INPUT FOR THIS TASK START

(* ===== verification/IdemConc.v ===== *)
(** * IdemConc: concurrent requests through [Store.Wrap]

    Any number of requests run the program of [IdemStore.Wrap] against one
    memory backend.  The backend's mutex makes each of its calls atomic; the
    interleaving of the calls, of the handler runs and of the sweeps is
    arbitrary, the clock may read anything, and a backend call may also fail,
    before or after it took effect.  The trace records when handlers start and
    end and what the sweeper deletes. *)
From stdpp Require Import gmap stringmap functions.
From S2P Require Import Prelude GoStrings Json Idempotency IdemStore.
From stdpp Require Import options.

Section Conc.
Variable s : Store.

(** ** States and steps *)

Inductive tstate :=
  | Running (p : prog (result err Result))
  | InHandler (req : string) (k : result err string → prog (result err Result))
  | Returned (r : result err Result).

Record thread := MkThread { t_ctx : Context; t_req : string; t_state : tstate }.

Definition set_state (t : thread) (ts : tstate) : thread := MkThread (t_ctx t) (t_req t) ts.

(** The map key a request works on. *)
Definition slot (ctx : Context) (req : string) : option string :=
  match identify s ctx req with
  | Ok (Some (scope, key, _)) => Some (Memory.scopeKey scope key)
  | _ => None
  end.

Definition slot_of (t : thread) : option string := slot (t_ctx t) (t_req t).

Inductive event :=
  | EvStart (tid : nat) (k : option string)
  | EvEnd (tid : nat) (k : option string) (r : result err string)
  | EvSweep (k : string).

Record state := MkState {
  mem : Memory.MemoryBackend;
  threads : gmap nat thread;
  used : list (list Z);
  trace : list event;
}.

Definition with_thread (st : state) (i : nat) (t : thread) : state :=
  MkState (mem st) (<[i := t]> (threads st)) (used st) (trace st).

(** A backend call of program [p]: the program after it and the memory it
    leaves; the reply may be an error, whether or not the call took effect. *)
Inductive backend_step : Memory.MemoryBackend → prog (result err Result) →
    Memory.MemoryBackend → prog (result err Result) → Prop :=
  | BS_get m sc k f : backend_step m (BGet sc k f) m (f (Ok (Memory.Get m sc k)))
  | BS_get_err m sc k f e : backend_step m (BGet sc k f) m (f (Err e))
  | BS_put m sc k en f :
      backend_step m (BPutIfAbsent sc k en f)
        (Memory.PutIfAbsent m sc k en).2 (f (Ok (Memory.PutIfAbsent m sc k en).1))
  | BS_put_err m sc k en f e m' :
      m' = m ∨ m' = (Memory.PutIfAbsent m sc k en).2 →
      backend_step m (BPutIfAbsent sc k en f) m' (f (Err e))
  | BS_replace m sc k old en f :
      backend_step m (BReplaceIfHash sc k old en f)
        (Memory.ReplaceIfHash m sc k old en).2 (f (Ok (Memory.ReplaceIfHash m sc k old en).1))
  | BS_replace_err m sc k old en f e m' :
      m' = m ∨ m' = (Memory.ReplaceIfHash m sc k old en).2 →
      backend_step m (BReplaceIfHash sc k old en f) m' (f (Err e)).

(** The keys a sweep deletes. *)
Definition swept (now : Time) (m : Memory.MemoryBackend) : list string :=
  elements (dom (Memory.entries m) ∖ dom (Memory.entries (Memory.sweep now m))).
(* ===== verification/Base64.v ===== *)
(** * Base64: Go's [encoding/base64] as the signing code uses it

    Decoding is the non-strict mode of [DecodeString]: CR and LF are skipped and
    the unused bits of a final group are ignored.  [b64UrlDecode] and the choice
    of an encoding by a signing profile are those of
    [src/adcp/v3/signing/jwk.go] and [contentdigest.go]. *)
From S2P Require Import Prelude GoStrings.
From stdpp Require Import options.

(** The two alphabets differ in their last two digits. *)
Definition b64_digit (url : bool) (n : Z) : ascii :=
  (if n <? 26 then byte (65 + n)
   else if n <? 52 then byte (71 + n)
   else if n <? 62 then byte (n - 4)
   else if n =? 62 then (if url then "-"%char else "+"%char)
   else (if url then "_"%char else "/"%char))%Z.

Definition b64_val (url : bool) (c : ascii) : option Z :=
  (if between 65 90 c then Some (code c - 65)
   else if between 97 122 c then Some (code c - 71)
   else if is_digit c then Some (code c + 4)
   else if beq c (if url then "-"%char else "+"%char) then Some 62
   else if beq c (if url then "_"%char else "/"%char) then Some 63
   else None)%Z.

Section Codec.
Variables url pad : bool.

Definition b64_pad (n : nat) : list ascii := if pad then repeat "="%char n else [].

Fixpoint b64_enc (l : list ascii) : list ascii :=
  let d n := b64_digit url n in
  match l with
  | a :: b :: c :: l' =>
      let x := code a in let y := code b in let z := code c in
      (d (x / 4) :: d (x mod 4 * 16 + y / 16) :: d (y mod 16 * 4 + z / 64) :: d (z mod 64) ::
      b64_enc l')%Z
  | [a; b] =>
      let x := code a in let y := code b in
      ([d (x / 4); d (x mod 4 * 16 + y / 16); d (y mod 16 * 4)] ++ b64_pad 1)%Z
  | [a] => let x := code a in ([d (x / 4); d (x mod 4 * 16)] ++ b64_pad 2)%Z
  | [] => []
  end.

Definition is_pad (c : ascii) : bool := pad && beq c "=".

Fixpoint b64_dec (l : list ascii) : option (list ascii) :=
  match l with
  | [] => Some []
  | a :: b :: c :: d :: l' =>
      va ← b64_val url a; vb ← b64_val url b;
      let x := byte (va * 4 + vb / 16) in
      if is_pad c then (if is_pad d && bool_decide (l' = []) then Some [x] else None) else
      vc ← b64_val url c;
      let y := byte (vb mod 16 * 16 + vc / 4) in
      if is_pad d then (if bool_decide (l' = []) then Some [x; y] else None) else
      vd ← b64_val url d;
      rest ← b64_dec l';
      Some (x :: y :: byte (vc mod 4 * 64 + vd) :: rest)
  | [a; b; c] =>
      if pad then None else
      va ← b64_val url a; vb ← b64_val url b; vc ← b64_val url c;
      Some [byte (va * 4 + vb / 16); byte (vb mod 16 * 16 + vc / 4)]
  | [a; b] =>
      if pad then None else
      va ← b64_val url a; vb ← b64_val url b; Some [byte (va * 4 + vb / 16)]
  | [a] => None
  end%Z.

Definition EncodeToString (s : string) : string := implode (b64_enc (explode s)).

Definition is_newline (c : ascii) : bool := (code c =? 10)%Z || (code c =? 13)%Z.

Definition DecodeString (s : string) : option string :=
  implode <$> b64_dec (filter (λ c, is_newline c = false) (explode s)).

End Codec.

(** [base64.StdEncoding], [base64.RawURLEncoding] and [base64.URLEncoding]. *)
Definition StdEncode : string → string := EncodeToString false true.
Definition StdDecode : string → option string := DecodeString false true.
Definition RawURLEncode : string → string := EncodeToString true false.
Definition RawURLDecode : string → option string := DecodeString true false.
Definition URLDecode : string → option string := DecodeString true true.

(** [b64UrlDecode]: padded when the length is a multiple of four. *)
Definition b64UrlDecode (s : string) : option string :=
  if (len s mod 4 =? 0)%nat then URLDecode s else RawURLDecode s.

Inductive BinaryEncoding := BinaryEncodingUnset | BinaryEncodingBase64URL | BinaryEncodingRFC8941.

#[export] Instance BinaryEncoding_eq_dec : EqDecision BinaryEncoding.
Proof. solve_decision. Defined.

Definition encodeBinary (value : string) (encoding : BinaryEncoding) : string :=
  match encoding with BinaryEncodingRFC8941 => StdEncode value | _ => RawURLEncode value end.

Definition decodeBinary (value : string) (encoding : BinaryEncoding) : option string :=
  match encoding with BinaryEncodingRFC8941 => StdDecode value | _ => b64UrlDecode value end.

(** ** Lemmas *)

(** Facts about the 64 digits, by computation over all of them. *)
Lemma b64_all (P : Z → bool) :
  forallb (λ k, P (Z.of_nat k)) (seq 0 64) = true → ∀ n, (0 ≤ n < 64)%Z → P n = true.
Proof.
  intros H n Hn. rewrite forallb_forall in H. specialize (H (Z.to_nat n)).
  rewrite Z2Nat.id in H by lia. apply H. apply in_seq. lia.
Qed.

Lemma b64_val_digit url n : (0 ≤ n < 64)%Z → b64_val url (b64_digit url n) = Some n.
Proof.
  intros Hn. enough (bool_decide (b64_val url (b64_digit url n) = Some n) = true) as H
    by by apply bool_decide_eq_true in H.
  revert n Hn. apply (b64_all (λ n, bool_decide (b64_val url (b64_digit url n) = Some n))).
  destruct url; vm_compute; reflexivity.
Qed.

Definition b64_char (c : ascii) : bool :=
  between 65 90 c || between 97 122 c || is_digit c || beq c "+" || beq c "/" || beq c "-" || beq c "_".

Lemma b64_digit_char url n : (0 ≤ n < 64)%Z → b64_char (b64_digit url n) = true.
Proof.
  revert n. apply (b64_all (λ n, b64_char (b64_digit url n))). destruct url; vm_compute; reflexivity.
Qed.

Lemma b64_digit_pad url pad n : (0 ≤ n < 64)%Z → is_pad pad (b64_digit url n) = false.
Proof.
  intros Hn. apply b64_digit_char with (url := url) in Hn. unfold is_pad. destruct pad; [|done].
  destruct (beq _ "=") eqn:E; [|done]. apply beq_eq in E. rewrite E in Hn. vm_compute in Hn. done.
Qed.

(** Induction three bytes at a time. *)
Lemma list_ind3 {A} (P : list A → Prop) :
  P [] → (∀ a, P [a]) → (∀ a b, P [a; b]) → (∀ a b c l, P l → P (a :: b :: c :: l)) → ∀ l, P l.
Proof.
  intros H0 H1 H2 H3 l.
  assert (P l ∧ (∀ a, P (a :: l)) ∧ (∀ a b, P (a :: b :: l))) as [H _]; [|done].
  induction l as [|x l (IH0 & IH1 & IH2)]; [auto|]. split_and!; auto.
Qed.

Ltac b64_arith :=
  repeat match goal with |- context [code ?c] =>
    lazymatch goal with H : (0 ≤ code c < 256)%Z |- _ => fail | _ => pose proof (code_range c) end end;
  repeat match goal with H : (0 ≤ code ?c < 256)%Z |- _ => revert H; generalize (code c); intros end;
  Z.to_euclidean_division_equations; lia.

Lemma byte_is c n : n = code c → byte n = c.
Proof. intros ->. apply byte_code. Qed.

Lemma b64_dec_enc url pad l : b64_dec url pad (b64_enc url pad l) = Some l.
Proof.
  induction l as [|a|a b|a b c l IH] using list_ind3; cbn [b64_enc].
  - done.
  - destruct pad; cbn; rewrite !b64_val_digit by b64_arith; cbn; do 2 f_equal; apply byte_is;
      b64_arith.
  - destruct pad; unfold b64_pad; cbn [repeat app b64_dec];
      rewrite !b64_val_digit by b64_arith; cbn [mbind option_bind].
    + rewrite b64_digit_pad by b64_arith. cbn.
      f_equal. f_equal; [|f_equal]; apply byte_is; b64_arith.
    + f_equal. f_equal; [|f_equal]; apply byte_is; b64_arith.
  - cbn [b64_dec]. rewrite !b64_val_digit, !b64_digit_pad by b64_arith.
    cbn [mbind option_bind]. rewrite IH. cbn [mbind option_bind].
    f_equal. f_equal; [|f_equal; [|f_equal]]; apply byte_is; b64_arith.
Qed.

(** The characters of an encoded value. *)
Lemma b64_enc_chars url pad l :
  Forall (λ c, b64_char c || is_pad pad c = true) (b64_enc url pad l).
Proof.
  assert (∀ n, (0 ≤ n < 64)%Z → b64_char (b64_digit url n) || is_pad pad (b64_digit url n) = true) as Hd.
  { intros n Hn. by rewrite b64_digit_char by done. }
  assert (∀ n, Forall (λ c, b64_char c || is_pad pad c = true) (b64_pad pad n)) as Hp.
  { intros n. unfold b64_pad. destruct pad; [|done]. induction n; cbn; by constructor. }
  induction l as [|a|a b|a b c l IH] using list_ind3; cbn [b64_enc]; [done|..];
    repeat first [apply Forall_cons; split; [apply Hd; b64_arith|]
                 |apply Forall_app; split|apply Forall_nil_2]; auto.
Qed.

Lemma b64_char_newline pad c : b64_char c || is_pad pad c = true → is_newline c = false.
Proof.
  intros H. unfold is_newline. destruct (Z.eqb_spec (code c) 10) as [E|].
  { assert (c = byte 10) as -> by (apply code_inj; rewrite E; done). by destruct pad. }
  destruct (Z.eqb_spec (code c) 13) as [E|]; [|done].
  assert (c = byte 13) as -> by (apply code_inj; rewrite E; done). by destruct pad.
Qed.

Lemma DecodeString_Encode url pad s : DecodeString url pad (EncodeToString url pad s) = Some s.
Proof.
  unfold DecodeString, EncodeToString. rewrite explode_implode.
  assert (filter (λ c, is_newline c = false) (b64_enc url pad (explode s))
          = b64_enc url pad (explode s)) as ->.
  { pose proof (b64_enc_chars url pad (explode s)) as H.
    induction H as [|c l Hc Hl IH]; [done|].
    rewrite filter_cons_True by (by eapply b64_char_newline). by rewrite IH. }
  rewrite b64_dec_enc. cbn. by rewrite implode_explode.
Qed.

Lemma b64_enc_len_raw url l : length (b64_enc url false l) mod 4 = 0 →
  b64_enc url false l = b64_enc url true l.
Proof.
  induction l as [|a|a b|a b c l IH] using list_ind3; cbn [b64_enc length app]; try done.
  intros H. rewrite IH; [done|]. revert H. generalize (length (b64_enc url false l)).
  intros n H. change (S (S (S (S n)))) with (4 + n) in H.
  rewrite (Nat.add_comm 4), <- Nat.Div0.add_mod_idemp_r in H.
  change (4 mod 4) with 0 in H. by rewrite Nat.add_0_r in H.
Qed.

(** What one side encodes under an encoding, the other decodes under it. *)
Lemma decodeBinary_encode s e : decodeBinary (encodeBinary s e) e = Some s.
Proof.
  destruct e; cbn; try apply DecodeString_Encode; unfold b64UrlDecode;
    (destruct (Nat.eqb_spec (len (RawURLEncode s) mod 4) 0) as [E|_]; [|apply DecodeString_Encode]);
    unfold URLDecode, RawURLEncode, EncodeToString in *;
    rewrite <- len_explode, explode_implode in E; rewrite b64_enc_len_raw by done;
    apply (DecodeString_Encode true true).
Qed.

INPUT FOR THIS TASK END
INPUT FOR THIS TASK START

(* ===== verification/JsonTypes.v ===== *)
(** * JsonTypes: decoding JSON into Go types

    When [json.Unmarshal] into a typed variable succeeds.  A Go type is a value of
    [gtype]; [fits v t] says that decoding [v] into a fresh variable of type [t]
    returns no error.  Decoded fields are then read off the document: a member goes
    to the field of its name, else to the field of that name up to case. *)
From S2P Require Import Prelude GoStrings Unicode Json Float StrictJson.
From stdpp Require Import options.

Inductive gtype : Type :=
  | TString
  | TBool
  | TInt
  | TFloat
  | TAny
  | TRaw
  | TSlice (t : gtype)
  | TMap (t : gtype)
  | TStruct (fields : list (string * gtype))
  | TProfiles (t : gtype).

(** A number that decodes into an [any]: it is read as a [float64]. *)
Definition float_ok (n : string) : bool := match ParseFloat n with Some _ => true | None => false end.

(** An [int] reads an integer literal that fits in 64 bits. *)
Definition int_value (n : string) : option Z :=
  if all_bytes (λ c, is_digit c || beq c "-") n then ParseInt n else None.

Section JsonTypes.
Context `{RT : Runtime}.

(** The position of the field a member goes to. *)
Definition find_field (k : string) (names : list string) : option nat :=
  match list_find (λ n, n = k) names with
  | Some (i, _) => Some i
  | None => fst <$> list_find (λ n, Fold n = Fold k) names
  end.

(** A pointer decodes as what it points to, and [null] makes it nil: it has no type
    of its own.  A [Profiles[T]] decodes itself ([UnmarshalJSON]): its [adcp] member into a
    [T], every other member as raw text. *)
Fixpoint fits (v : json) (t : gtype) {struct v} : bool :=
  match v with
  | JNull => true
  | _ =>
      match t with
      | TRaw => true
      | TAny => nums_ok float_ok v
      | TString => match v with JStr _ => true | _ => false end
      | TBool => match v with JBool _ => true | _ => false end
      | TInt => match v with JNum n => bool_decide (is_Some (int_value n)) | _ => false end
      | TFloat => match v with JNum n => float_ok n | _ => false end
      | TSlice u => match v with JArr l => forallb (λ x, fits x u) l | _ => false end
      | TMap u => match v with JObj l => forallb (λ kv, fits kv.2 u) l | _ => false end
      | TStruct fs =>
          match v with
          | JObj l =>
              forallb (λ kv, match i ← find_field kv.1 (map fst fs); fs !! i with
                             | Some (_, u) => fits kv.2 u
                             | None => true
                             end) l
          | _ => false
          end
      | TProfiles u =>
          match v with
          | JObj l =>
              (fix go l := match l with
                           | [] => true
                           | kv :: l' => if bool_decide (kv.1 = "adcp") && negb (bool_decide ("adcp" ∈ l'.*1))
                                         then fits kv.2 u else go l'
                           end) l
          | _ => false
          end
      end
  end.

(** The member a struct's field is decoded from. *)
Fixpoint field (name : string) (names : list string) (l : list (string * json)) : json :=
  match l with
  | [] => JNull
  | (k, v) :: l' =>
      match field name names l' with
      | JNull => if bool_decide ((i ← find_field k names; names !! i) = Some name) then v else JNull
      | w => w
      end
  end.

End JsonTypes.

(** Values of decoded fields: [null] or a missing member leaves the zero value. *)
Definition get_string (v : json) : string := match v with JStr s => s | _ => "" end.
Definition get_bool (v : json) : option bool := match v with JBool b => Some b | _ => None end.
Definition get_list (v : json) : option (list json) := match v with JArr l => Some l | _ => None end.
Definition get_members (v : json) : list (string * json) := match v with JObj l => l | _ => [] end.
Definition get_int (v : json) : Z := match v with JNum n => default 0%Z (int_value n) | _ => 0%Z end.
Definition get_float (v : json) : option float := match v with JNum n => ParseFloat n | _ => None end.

INPUT FOR THIS TASK END
INPUT FOR THIS TASK START

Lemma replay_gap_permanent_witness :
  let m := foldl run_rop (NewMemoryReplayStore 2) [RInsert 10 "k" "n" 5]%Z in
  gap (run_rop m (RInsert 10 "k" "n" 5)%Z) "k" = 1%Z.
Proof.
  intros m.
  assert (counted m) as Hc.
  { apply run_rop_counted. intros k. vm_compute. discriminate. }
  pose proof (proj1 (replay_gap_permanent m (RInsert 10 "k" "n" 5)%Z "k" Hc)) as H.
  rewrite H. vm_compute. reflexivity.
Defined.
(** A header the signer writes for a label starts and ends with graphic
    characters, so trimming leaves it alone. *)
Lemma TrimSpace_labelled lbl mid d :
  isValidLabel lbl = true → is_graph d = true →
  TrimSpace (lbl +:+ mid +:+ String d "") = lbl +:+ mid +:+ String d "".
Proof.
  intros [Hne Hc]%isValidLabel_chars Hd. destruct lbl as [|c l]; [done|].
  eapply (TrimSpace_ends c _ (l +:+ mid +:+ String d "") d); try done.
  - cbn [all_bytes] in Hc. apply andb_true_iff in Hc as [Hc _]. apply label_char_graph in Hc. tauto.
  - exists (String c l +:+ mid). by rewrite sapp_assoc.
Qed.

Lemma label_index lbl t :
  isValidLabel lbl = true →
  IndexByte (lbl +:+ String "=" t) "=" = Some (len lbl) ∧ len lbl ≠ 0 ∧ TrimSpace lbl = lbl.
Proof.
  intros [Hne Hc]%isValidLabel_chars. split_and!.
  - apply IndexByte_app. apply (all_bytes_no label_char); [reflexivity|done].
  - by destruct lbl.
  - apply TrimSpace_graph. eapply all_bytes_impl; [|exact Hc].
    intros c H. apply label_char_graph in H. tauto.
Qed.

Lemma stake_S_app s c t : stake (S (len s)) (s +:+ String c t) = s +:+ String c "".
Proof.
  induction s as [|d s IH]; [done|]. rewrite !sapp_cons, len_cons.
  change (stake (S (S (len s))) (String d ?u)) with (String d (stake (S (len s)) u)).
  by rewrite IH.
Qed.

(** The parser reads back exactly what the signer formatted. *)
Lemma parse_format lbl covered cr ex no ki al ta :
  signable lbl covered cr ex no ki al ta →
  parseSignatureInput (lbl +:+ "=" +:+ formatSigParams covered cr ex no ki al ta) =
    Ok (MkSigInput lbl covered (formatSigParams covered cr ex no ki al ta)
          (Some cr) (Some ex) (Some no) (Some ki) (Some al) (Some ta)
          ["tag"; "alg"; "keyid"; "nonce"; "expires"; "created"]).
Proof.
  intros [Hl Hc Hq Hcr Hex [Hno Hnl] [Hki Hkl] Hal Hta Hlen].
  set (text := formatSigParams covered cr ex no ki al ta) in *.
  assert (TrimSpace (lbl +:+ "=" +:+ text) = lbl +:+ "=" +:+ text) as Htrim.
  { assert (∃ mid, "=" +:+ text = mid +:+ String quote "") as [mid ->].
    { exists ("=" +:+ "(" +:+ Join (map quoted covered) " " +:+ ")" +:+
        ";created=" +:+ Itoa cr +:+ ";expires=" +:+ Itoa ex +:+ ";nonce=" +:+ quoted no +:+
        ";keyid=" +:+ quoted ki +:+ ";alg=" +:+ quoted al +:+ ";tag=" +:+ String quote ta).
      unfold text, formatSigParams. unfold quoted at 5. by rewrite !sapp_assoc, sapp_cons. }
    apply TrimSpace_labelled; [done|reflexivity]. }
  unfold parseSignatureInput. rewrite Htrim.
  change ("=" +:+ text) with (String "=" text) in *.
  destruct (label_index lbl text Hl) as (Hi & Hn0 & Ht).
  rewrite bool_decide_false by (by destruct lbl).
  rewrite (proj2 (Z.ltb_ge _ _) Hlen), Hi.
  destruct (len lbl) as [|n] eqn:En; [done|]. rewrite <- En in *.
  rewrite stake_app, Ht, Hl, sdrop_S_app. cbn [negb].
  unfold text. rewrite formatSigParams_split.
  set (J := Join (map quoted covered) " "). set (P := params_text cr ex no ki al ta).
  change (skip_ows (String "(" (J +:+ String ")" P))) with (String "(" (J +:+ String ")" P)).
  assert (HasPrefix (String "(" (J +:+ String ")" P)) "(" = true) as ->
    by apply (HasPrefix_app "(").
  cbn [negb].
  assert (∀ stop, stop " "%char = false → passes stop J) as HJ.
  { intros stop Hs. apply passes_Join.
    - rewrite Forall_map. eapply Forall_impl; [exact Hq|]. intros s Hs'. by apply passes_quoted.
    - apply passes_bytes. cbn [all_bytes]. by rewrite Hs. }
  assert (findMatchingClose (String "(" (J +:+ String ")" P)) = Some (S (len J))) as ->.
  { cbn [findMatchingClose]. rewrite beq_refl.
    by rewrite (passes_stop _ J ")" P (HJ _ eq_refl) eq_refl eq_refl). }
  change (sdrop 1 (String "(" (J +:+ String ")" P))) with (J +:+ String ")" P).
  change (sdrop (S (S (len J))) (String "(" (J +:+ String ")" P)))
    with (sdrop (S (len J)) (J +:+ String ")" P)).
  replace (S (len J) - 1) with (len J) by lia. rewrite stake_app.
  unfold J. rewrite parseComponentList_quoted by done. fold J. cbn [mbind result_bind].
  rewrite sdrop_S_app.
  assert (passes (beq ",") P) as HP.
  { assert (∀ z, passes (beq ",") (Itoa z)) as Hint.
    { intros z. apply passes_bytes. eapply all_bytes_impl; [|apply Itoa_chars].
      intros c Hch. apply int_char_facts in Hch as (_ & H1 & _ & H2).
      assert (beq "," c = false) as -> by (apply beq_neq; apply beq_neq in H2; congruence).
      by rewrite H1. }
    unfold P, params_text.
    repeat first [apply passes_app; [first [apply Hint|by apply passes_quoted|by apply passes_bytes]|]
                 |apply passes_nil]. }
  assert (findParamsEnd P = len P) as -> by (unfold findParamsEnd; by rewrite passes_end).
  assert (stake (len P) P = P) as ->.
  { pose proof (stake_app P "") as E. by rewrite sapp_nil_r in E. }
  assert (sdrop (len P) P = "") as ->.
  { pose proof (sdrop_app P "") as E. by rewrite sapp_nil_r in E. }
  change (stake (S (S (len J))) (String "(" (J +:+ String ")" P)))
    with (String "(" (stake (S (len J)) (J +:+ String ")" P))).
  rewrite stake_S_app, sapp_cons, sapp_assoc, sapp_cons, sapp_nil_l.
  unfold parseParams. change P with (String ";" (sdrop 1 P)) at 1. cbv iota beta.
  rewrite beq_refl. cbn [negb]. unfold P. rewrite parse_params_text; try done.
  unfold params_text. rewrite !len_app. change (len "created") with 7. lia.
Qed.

INPUT FOR THIS TASK END

YOUR OBJECTIVE
I'd like the lines above from the one with "to the field of its" up to and including the one with "(** The position" copied exactly, with no other lines.

RESPONSE TO THIS TASK
    to the field of its name, else to the field of that name up to case. *)
From S2P Require Import Prelude GoStrings Unicode Json Float StrictJson.
From stdpp Require Import options.

Inductive gtype : Type :=
  | TString
  | TBool
  | TInt
  | TFloat
  | TAny
  | TRaw
  | TSlice (t : gtype)
  | TMap (t : gtype)
  | TStruct (fields : list (string * gtype))
  | TProfiles (t : gtype).

(** A number that decodes into an [any]: it is read as a [float64]. *)
Definition float_ok (n : string) : bool := match ParseFloat n with Some _ => true | None => false end.

(** An [int] reads an integer literal that fits in 64 bits. *)
Definition int_value (n : string) : option Z :=
  if all_bytes (λ c, is_digit c || beq c "-") n then ParseInt n else None.

Section JsonTypes.
Context `{RT : Runtime}.

(** The position of the field a member goes to. *)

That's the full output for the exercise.